# PROVIDED RECORDS
______________________________
(** * PyHa: chunking, IoU matching and aggregation of annotation tables

    A shallow embedding of [PyHa/annotation_post_processing.py] and
    [PyHa/statistics.py], followed by the properties their specification
    states about them.

    Conventions of the embedding.
    - A pandas DataFrame of annotations is the list of its rows, in row
      order, each row carrying the eight columns of the Kaleidoscope format
      without missing values; its row labels are distinct.  A boolean-mask
      selection is [filter]; [unique] keeps first occurrences in order, as
      pandas does.
    - The float columns (seconds) and every float computed from them are
      exact rationals ([Q]): rounding error of binary64 arithmetic is not
      modelled.  A statement that reads a sample index, an array length or
      an instant off the inputs therefore asks for inputs on which
      binary64 arithmetic is exact ([is_binary64]), and a statement on a
      ratio reported to four or six digits bounds its distance to the exact
      ratio.  Where numpy produces [nan] or [inf] instead of raising, the
      value is a [float64] with those two specials.
    - numpy arrays holding only the values 0.0 and 1.0, and the counts summed
      from them, are lists of integers.
    - A Python exception is a [Raise] result; a [for] loop that updates local
      variables is [for_each] over the list it iterates, threading them.
    - Printing is not modelled, except where building the printed text can
      raise.

    The definitions come first: Python and numpy primitives, the two source
    files, then the notions the statements use.  The properties follow,
    those of the specification marked with their number (C1 to C10). *)

From Stdlib Require Import ZArith QArith Qround Qminmax Qreduction.
From Stdlib Require Import List String Ascii Bool Lia Lqa DecimalString.
Import ListNotations.

Local Open Scope Z_scope.

(** ** Exceptions and loops *)

Inductive exn : Set :=
| AssertionError | IndexError | KeyError | OverflowError
| TypeError | UnboundLocalError | ValueError | ZeroDivisionError.

Inductive result (A : Type) : Type :=
| Ok (a : A)
| Raise (e : exn).

Arguments Ok {A} a.
Arguments Raise {A} e.

Definition bind {A B} (m : result A) (k : A -> result B) : result B :=
  match m with
  | Ok a => k a
  | Raise e => Raise e
  end.

Definition assert (b : bool) : result unit :=
  if b then Ok tt else Raise AssertionError.

Notation "x <- m ;; k" := (bind m (fun x => k))
  (at level 61, m at next level, right associativity).

(** [for x in xs: body], the loop's variables being the state [s]. *)
Fixpoint for_each {X S} (xs : list X) (body : X -> S -> result S) (s : S)
  : result S :=
  match xs with
  | [] => Ok s
  | x :: rest => bind (body x s) (for_each rest body)
  end.

(** A loop that may [break]: the body says whether to go on. *)
Inductive flow (S : Type) : Type :=
| Continue (s : S)
| Break (s : S).

Arguments Continue {S} s.
Arguments Break {S} s.

Fixpoint for_each_break {X S} (xs : list X) (body : X -> S -> result (flow S))
    (s : S) : result (flow S) :=
  match xs with
  | [] => Ok (Continue s)
  | x :: rest =>
      f <- body x s ;;
      match f with
      | Continue s' => for_each_break rest body s'
      | Break s' => Ok (Break s')
      end
  end.

(** ** Python: numbers, sequences, strings *)

Module Py.

(** [int(round(x, 0))]: to the nearest integer, a tie going to the even
    neighbour. *)
Definition int_round (x : Q) : Z :=
  let f := Qfloor x in
  match (x - inject_Z f ?= 1 # 2)%Q with
  | Lt => f
  | Gt => f + 1
  | Eq => if Z.even f then f else f + 1
  end.

(** [round(x, ndigits)] for a positive number of digits. *)
Definition round (x : Q) (ndigits : nat) : Q :=
  let p := inject_Z (10 ^ Z.of_nat ndigits) in
  Qred (inject_Z (int_round (x * p)) / p).

(** [int(x)] on a float: truncation towards zero. *)
Definition int (x : Q) : Z := Z.quot (Qnum x) (Zpos (Qden x)).

(** [a // b] on integers. *)
Definition floordiv (a b : Z) : result Z :=
  if b =? 0 then Raise ZeroDivisionError else Ok (a / b).

(** [a / b] on Python floats and ints. *)
Definition truediv (a b : Q) : result Q :=
  if Qeq_bool b 0 then Raise ZeroDivisionError else Ok (a / b)%Q.

(** [range(n)] and [range(0, stop, step)]. *)
Definition range (n : Z) : list Z := map Z.of_nat (seq 0 (Z.to_nat n)).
______________________________
# PROBLEM REQUIREMENTS
Using the listing above, retype each line exactly.

# REPLY
(** * PyHa: chunking, IoU matching and aggregation of annotation tables

    A shallow embedding of [PyHa/annotation_post_processing.py] and
    [PyHa/statistics.py], followed by the properties their specification
    states about them.

    Conventions of the embedding.
    - A pandas DataFrame of annotations is the list of its rows, in row
      order, each row carrying the eight columns of the Kaleidoscope format
      without missing values; its row labels are distinct.  A boolean-mask
      selection is [filter]; [unique] keeps first occurrences in order, as
      pandas does.
    - The float columns (seconds) and every float computed from them are
      exact rationals ([Q]): rounding error of binary64 arithmetic is not
      modelled.  A statement that reads a sample index, an array length or
      an instant off the inputs therefore asks for inputs on which
      binary64 arithmetic is exact ([is_binary64]), and a statement on a
      ratio reported to four or six digits bounds its distance to the exact
      ratio.  Where numpy produces [nan] or [inf] instead of raising, the
      value is a [float64] with those two specials.
    - numpy arrays holding only the values 0.0 and 1.0, and the counts summed
      from them, are lists of integers.
    - A Python exception is a [Raise] result; a [for] loop that updates local
      variables is [for_each] over the list it iterates, threading them.
    - Printing is not modelled, except where building the printed text can
      raise.

    The definitions come first: Python and numpy primitives, the two source
    files, then the notions the statements use.  The properties follow,
    those of the specification marked with their number (C1 to C10). *)

From Stdlib Require Import ZArith QArith Qround Qminmax Qreduction.
From Stdlib Require Import List String Ascii Bool Lia Lqa DecimalString.
Import ListNotations.

Local Open Scope Z_scope.

(** ** Exceptions and loops *)

Inductive exn : Set :=
| AssertionError | IndexError | KeyError | OverflowError
| TypeError | UnboundLocalError | ValueError | ZeroDivisionError.

Inductive result (A : Type) : Type :=
| Ok (a : A)
| Raise (e : exn).

Arguments Ok {A} a.
Arguments Raise {A} e.

Definition bind {A B} (m : result A) (k : A -> result B) : result B :=
  match m with
  | Ok a => k a
  | Raise e => Raise e
  end.

Definition assert (b : bool) : result unit :=
  if b then Ok tt else Raise AssertionError.

Notation "x <- m ;; k" := (bind m (fun x => k))
  (at level 61, m at next level, right associativity).

(** [for x in xs: body], the loop's variables being the state [s]. *)
Fixpoint for_each {X S} (xs : list X) (body : X -> S -> result S) (s : S)
  : result S :=
  match xs with
  | [] => Ok s
  | x :: rest => bind (body x s) (for_each rest body)
  end.

(** A loop that may [break]: the body says whether to go on. *)
Inductive flow (S : Type) : Type :=
| Continue (s : S)
| Break (s : S).

Arguments Continue {S} s.
Arguments Break {S} s.

Fixpoint for_each_break {X S} (xs : list X) (body : X -> S -> result (flow S))
    (s : S) : result (flow S) :=
  match xs with
  | [] => Ok (Continue s)
  | x :: rest =>
      f <- body x s ;;
      match f with
      | Continue s' => for_each_break rest body s'
      | Break s' => Ok (Break s')
      end
  end.

(** ** Python: numbers, sequences, strings *)

Module Py.

(** [int(round(x, 0))]: to the nearest integer, a tie going to the even
    neighbour. *)
Definition int_round (x : Q) : Z :=
  let f := Qfloor x in
  match (x - inject_Z f ?= 1 # 2)%Q with
  | Lt => f
  | Gt => f + 1
  | Eq => if Z.even f then f else f + 1
  end.

(** [round(x, ndigits)] for a positive number of digits. *)
Definition round (x : Q) (ndigits : nat) : Q :=
  let p := inject_Z (10 ^ Z.of_nat ndigits) in
  Qred (inject_Z (int_round (x * p)) / p).

(** [int(x)] on a float: truncation towards zero. *)
Definition int (x : Q) : Z := Z.quot (Qnum x) (Zpos (Qden x)).

(** [a // b] on integers. *)
Definition floordiv (a b : Z) : result Z :=
  if b =? 0 then Raise ZeroDivisionError else Ok (a / b).

(** [a / b] on Python floats and ints. *)
Definition truediv (a b : Q) : result Q :=
  if Qeq_bool b 0 then Raise ZeroDivisionError else Ok (a / b)%Q.

(** [range(n)] and [range(0, stop, step)]. *)
Definition range (n : Z) : list Z := map Z.of_nat (seq 0 (Z.to_nat n)).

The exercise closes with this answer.